SAMJ, S. Afr. med. j. vol.103 no.9 Pretoria ene. 2013

 

RESEARCH

 

Laboratory tests for malaria: A diagnostic conundrum?

 

 

B PuriI; P MehtaI; N IngoleI; P PrasadI; T MathureII

IMD. Department of Microbiology, Seth GS Medical College (GSMC) and King Edward Memorial Hospital (KEMH), Parel, Mumbai, India
IIMSc. Department of Microbiology, Seth GS Medical College (GSMC) and King Edward Memorial Hospital (KEMH), Parel, Mumbai, India
Correspondence

 

 


ABSTRACT

OBJECTIVES: To detect malarial parasites using the peripheral blood smear (PBS) and to compare the PBS with the immunochromatographic antigen test (i.e. OptiMAL and polymerase chain reaction (PCR)).
METHODS: Six ml of blood was collected from each of 170 patients clinically suspected of having malaria. These samples were used to perform PBS examination, the OptiMAL test and PCR by standard protocol.
RESULTS: PBS examination found malarial parasites in 86 (50.6%) samples. In comparison, 71 (41.8%) samples were positive by OptiMAL test whereas PCR could detect malarial parasites in only 44 (25.9%) samples. All 84 (49.4%) samples which were negative by PBS were negative by both OptiMAL and PCR. The sensitivity and specificity were respectively 85.54% and 100% for OptiMAL and 51.12% and 100% for PCR.
CONCLUSION: Depending on the tests' operational feasibility, and the availability of adequate trained personnel, equipment and laboratory management systems, and considering its sensitivity and cost-effectiveness, peripheral blood smear remains the test of choice for malaria, especially in endemic areas.


 

 

Malaria is caused by protozoan parasites of the genus Plasmodium. Historically, strategies for its diagnosis have ranged from basic empirical clinical diagnostic algorithms to the examination of stained peripheral blood smears (PBS) by light microscopy. Although empirical clinical diagnosis remains the most common method of diagnosis in many regions, its accuracy is poor because the symptoms of malaria overlap with those of many other tropical diseases. Accurate diagnosis of malaria is necessary to prevent morbidity and mortality while avoiding unnecessary use of antimalarial drugs.[1,2]

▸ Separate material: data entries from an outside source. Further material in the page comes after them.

(** The status file ends with the identifier of the bound map, which is the
    first that the tool finds. *)
Lemma wp_status_show pcr vs s :
  sys_inv pcr vs s -> is_u32 (bound_id s) ->
  wp status_show (fun text s' =>
    sys_inv pcr vs s' /\ k_policy s' = k_policy s /\ scan_status (length text) text = bound_id s) s.
Proof.
  intros Hi Hid. pose proof (li_error _ _ _ (mi_log _ _ _ _ _ (proj1 Hi))) as Hle.
  assert (Hgo : forall (chip : option (list Z)) error s', sys_inv pcr vs s' -> k_policy s' = k_policy s ->
    wp (let* generation := bpfima_policy_generation in
        let* map_id := bpfima_policy_map_id in
        ret (lit "module=bpfima" ++ NL ++ key_value (lit "pcr_index") (decimal_int bpfima_tpm_pcr_index) ++
          key_value (lit "tpm_available") (if match chip with Some _ => true | None => false end then lit "yes" else lit "no") ++
          lit "digest_algorithm=sha256" ++ NL ++ key_value (lit "commit_error") (decimal_int error) ++
          key_value (lit "policy_generation") (decimal generation) ++ key_value (lit "policy_map_id") (decimal map_id)))
      (fun text s' => sys_inv pcr vs s' /\ k_policy s' = k_policy s /\ scan_status (length text) text = bound_id s) s').
  { intros chip error s' Hi' Hk. apply wp_bind, wp_policy_generation; [apply Hi'|]. intros g.
    apply wp_bind, wp_policy_map_id; [apply Hi'|]. apply wp_ret. split_and!; [done|done|].
    assert (Hb : bound_id s' = bound_id s) by (unfold bound_id; by rewrite Hk). rewrite Hb.
    set (yn := if match chip with Some _ => true | None => false end then lit "yes" else lit "no").
    assert (Hyn : number_text yn) by apply answer_text.
    pose proof (scan_found _ (bound_id s) (status_lines bpfima_tpm_pcr_index yn error g Hyn) Hid) as Hs.
    cbn [flat_map] in Hs. cbv zeta in Hs. unfold key_value in *. rewrite <- !app_assoc in *. cbn [app] in Hs. exact Hs. }
  unfold status_show. apply wp_bind, wp_default_chip. intros chip n. cbv zeta. apply wp_bind.
  unfold bpfima_commit_get_error. apply wp_commit_check.
  - intros e n' He Hcase _. cbn in Hcase. apply (Hgo chip e); [|done].
    apply sys_inv_error; [lia|by apply sys_inv_next].
  - intros n' H0. apply (Hgo chip 0); [by do 2 apply sys_inv_next|done].
Qed.

(** ** The PID file and the command line *)

(** What the daemon writes is what [unload] reads. *)
Lemma pid_roundtrip pid : 1 < pid <= INT_MAX -> parse_pid (decimal_int pid ++ [x0a]) = pid.
Proof.
  intros Hp. unfold INT_MAX in Hp. unfold decimal_int. destruct (Z.ltb_spec pid 0); [lia|]. unfold parse_pid.
  destruct (decimal_number pid) as [Hn Hl]. rewrite fgets_line by (done || lia). change [x0a] with NL.
  rewrite bool_decide_false by (intros H'; by apply app_eq_nil in H' as [_ H']).
  rewrite strtol_line by (unfold is_u32; lia). cbn. unfold INT_MAX.
  destruct (Z.leb_spec pid 1); [lia|]. by destruct (Z.gtb_spec pid 2147483647); [lia|].
Qed.

(** [load] gets at least one file and at most as many as its array holds. *)
Lemma load_files_bound euid argv files daemon :
  parse_command euid argv = Load files daemon -> (0 < length files <= NUMBER_HOOKS)%nat.
Proof.
  assert (Ha : forall args fs d fs' d', (length fs <= NUMBER_HOOKS)%nat -> load_arguments args fs d = Some (fs', d') ->
    (length fs' <= NUMBER_HOOKS)%nat).
  { induction args as [|arg args IH]; intros fs d fs' d' Hl; cbn [load_arguments]; [by intros [= <- <-]|].
    destruct (is_word _ _); [by apply IH|]. destruct (Nat.leb_spec NUMBER_HOOKS (length fs)); [done|]. apply IH.
    rewrite length_app. cbn. lia. }
  unfold parse_command. destruct argv as [|prog [|cmd args]]; try done. cbv zeta. destruct (_ && _); [done|].
  destruct (is_word (lit "load") cmd); [|by repeat case_match]. destruct args as [|arg args]; [done|].
  destruct (load_arguments (arg :: args) [] false) as [[[|f fs] d]|] eqn:El; try done. intros [= <- <-].
  split; [cbn; lia|]. eapply (Ha (arg :: args) [] false); [cbn; lia|exact El].
Qed.

(** ** Keeping the pin *)

(** What the answers from call [k] on say about the pin: [bpf_obj_get] opens it,
    the map has the layout of a policy map, the status file can be opened, and
    the identifiers of the pinned map and of the bound map are the same. *)
Definition pin_kept (s : kstate) (k : nat) : bool :=
  let '(rc, info) := env_map_info (S k) in
  (0 <=? env_obj_get k) && negb (truth rc) && (mi_value_size info =? SIZEOF_POLICY_STATE) &&
  (mi_map_flags info =? BPFIMA_POLICY_MAP_FLAGS) && (0 <=? env_open (S (S k))) &&
  truth (bound_id s) && (bound_id s =? mi_id info).

Lemma asked_start t : asked (t_kernel t) t.
Proof. exists (k_next (t_kernel t)). by rewrite set_next_eta. Qed.

(** The decision is the one that the answers give, and the descriptors are closed. *)
Lemma twp_preserve pcr vs s t :
  sys_inv pcr vs s -> is_u32 (bound_id s) -> asked s t ->
  twp preserve_policy_pin (fun keep t' =>
    owes t [] t' /\ sys_inv pcr vs (t_kernel t') /\ k_policy (t_kernel t') = k_policy s /\
    keep = pin_kept s (k_next (t_kernel t))) t.
Proof.
  intros Hs Hid Ha. unfold preserve_policy_pin, bpf_obj_get, bpf_map_get_info_by_fd, open_file, open_endpoint.
  set (k := k_next (t_kernel t)). unfold pin_kept.
  assert (Hno : forall t', owes t [] t' -> asked s t' ->
    owes t [] t' /\ sys_inv pcr vs (t_kernel t') /\ k_policy (t_kernel t') = k_policy s).
  { intros t' Ho [n ->]. split_and!; [done|by apply sys_inv_next|done]. }
  apply twp_bind. eapply twp_owes_descriptor; [apply owes_start|exact Ha|]. intros t1 fd Ho1 Ha1 Hn1.
  fold k in fd, Hn1. destruct (Z.ltb_spec fd 0) as [Hneg|Hpos].
  { apply twp_ret. destruct (Hno t1 Ho1 Ha1) as (H1 & H2 & H3). split_and!; [done..|].
    destruct (env_map_info (S k)). by destruct (Z.leb_spec 0 (env_obj_get k)); [unfold fd in *; lia|]. }
  destruct (Z.leb_spec 0 (env_obj_get k)) as [_|]; [|unfold fd in *; lia].
  apply twp_bind. eapply twp_owes_answer; [exact Ho1|exact Ha1|]. intros t2 Ho2 Ha2 Hn2. rewrite Hn1 in *.
  destruct (env_map_info (S k)) as [rc info]. cbn [andb].
  apply twp_bind. eapply twp_owes_close; [exact Ho2|]. intros t3 Ho3 Hk3.
  assert (Ha3 : asked s t3) by (by eapply asked_same). rewrite <- Hk3 in Hn2.
  destruct (Hno t3 Ho3 Ha3) as (H1 & H2 & H3).
  destruct (truth rc); [apply twp_ret; by split_and!|]. destruct (mi_value_size info =? _); [|apply twp_ret; by split_and!].
  destruct (mi_map_flags info =? _); [|apply twp_ret; by split_and!]. cbn [negb orb andb].
  apply twp_bind. eapply twp_owes_descriptor; [exact Ho3|exact Ha3|]. rewrite Hn2. intros t4 file Ho4 Ha4 _.
  destruct (Z.ltb_spec file 0) as [Hneg|Hpos'].
  { apply twp_ret. destruct (Hno t4 Ho4 Ha4) as (? & ? & ?). split_and!; [done..|].
    by destruct (Z.leb_spec 0 (env_open (S (S k)))); [unfold file in *; lia|]. }
  destruct (Z.leb_spec 0 (env_open (S (S k)))) as [_|]; [|unfold file in *; lia].
  apply twp_bind. eapply twp_owes_lift; [exact Ho4|]. destruct Ha4 as [m ->].
  eapply wp_mono; [apply (wp_status_show pcr vs); [by apply sys_inv_next|exact Hid]|].
  intros text s' (Hs' & Hk & Hscan) t5 Ho5 <-. apply twp_bind. eapply twp_owes_close; [exact Ho5|]. intros t6 Ho6 Hk6.
  apply twp_ret. rewrite Hk6, Hscan. by split_and!.
Qed.

(** No check of the process any more; a pin that is kept is not removed. *)
Definition checks (e : tool_event) : Prop := match e with Alive _ _ | Signalled _ _ => True | _ => False end.

Definition clean_ok (keep : bool) (e : tool_event) : Prop :=
  ~ checks e /\ (keep = true -> ~ unpins shared_pin e).

Lemma clean_ok_common keep e : common e = true -> clean_ok keep e.
Proof. intros He. split; [intros Hx; by destruct e|]. intros _ [->| ->]; done. Qed.

Lemma clean_ok_unlink keep path : path <> shared_pin -> clean_ok keep (Unlinked path).
Proof. intros Hp. split; [by intros []|]. intros _ H. apply Hp, unpins_path. by left. Qed.

Lemma clean_ok_weaken keep e : clean_ok true e -> clean_ok keep e.
Proof. intros [H1 H2]. split; [done|]. intros _. by apply H2. Qed.

Lemma pinned_names name : name ∈ pinned_map_names -> path_in 512 BPF_MAP_DIR name <> shared_pin.
Proof.
  assert (H : Forall (fun name => bool_decide (path_in 512 BPF_MAP_DIR name = shared_pin) = false) pinned_map_names)
    by (by repeat (apply Forall_cons; split; [by vm_compute|]); apply Forall_nil).
  intros Hin. rewrite Forall_forall in H. by apply H, bool_decide_eq_false in Hin.
Qed.

(** Another stage of the same run, and back. *)
Lemma inv_stage (ok ok' : tool_event -> Prop) tr0 s h t : inv ok tr0 s h t -> inv ok' (t_trace t) s h t.
Proof. intros [H1 H2 H3 H4 H5 _]. split; try done. exists []. by rewrite app_nil_r. Qed.

Lemma inv_unstage (ok : tool_event -> Prop) tr0 s h t s' h' t' :
  inv ok tr0 s h t -> inv ok (t_trace t) s' h' t' -> inv ok tr0 s' h' t'.
Proof.
  intros [_ _ _ _ _ (es & Hes & Hf)] [H1 H2 H3 H4 H5 (es' & Hes' & Hf')]. split; try done. exists (es ++ es').
  rewrite Hes', Hes, app_assoc. split; [done|]. by apply Forall_app.
Qed.

(** A removal is in the trace. *)
Lemma twp_remove_pin ok tr0 s h path t :
  (forall e, common e = true -> ok e) -> ok (Unlinked path) -> inv ok tr0 s h t ->
  twp (remove_pin path) (fun _ t' =>
    inv ok tr0 s h t' /\ Unlinked path ∈ t_trace t' /\ forall e, e ∈ t_trace t -> e ∈ t_trace t') t.
Proof.
  intros Hc Hu Hi. unfold remove_pin, unlink. apply twp_bind, twp_bind.
  change (twp (emit ?e) ?Q t) with (Q tt (with_trace [e] t)). cbv beta.
  apply (twp_answer ok tr0 s h); [exact (inv_emit ok tr0 s h h (Unlinked path) t Hi Hu (reflexivity _))|].
  intros rc k t' Hi'. apply twp_ret. split_and!; [exact Hi'| |]; cbn [t_trace t' with_trace].
  - apply elem_of_app. right. left.
  - intros e He. apply elem_of_app. by left.
Qed.

(** The loop over the names removes them all. *)
Lemma twp_remove_pins ok tr0 s h names ret t :
  (forall e, common e = true -> ok e) -> (forall name, name ∈ names -> ok (Unlinked (path_in 512 BPF_MAP_DIR name))) -> inv ok tr0 s h t ->
  twp (for_each (fun name ret => let$ rc := remove_pin (path_in 512 BPF_MAP_DIR name) in
      tret (inl (Z.lor ret rc) : Z + Z)) names ret) (fun _ t' =>
    inv ok tr0 s h t' /\ (forall name, name ∈ names -> Unlinked (path_in 512 BPF_MAP_DIR name) ∈ t_trace t') /\
    forall e, e ∈ t_trace t -> e ∈ t_trace t') t.
Proof.
  intros Hc. revert ret t. induction names as [|name names IH]; intros ret t Hn Hi; cbn [for_each].
  - apply twp_ret. split_and!; [done| |done]. intros name Hin. by apply elem_of_nil in Hin.
  - apply twp_bind, twp_bind. eapply twp_mono; [apply (twp_remove_pin ok tr0 s h); [done|apply Hn; left|done]|].
    intros rc t1 (Hi1 & Hin1 & Hgrow1). apply twp_ret. eapply twp_mono; [apply IH; [|exact Hi1]|].
    { intros name' Hin. apply Hn. by right. }
    intros r t2 (Hi2 & Hin2 & Hgrow2). split_and!; [done| |auto].
    intros name' [->|Hin]%elem_of_cons; [by apply Hgrow2|by apply Hin2].
Qed.

Lemma policy_pin_shared : policy_pin = shared_pin.
Proof. by vm_compute. Qed.

(** The pins that are always removed. *)
Definition pins_removed (tr : list tool_event) : Prop :=
  forall name, name ∈ pinned_map_names -> Unlinked (path_in 512 BPF_MAP_DIR name) ∈ tr.

Lemma twp_cleanup_maps pcr vs s tr0 t :
  sys_inv pcr vs s -> is_u32 (bound_id s) -> inv (clean_ok true) tr0 s [] t ->
  twp cleanup_pinned_maps (fun _ t' => exists s' k,
    inv (clean_ok (pin_kept s k)) tr0 s' [] t' /\ sys_inv pcr vs s' /\ k_policy s' = k_policy s /\
    (pin_kept s k = false -> Unlinked shared_pin ∈ t_trace t') /\ pins_removed (t_trace t')) t.
Proof.
  intros Hs Hid Hi. unfold cleanup_pinned_maps. apply twp_bind.
  eapply twp_mono; [apply (twp_preserve pcr vs s); [done|done|exact (iv_kernel _ _ _ _ _ Hi)]|].
  intros keep t1 (Ho & Hs' & Hk & Hkeep). set (k := k_next (t_kernel t)) in *.
  pose proof (clean_ok_common keep) as Hc.
  apply (inv_owes _ (clean_ok keep) _ _ _ _ t1) in Hi; [|intros e; apply clean_ok_weaken|done|done]. apply twp_bind.
  assert (Hpin : twp (if keep then tret 0 else remove_pin policy_pin) (fun _ t' =>
    inv (clean_ok keep) tr0 (t_kernel t1) [] t' /\ (keep = false -> Unlinked shared_pin ∈ t_trace t')) t1).
  { destruct keep; [by apply twp_ret|]. rewrite policy_pin_shared.
    eapply twp_mono; [apply (twp_remove_pin (clean_ok false) tr0 (t_kernel t1) []); [done|by split; [intros []|]|done]|].
    intros rc t' (Hi' & Hin & _). by split. }
  eapply twp_mono; [exact Hpin|]. intros ret t2 [Hi2 Hin2]. apply twp_bind.
  eapply twp_mono; [apply (twp_remove_pins (clean_ok keep) tr0 (t_kernel t1) []); [done| |exact Hi2]|].
  { intros name Hname. by apply clean_ok_unlink, pinned_names. }
  intros r t3 (Hi3 & Hnames & Hgrow). apply twp_ret. exists (t_kernel t1), k. rewrite <- Hkeep. split_and!; try done. auto.
Qed.

(** ** The unload command *)

Definition removes (e : tool_event) : Prop :=
  match e with Unlinked _ | RemovedDir _ | MapUnpinned _ => True | _ => False end.

Definition stop_ok (e : tool_event) : Prop :=
  ~ removes e /\ match e with Signalled pid _ => 1 < pid <= INT_MAX | _ => True end.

The conventional PBS examination is widely used to detect malarial parasites and remains the gold standard for malaria diagnosis. However, it is laborious, time-consuming and its interpretation requires expertise.[3] In view of the limitations of pure clinical diagnosis and the microscopic methods, there is a need for a specific, simple-to-perform and rapid test for the diagnosis of malaria. Newer antigen detection tests have been introduced which detect the presence of parasite lactate dehydrogenase (PLDH) enzyme, present only in live parasites, and these offer high sensitivity and specificity. Also, the polymerase chain reaction (PCR) antigen detection test has been widely used to increase the sensitivity of malaria diagnosis, especially in the case of low parasitaemia. In view of the above, a study was conducted to compare the microscopic examination of PBS with rapid antigen detection tests (OptiMAL and PCR) as methods of malaria diagnosis.

 

Methods

A cross-sectional study was carried out at a tertiary care teaching hospital in Mumbai, India, after obtaining Institutional Ethics Committee approval. Malaria is endemic in Mumbai, which is known as the malaria capital of India. High numbers of fever cases present in the monsoon season. Across India, the primary diagnostic method for malaria has always been PBS examination, and it is only recently that rapid antigen detection kits have become available.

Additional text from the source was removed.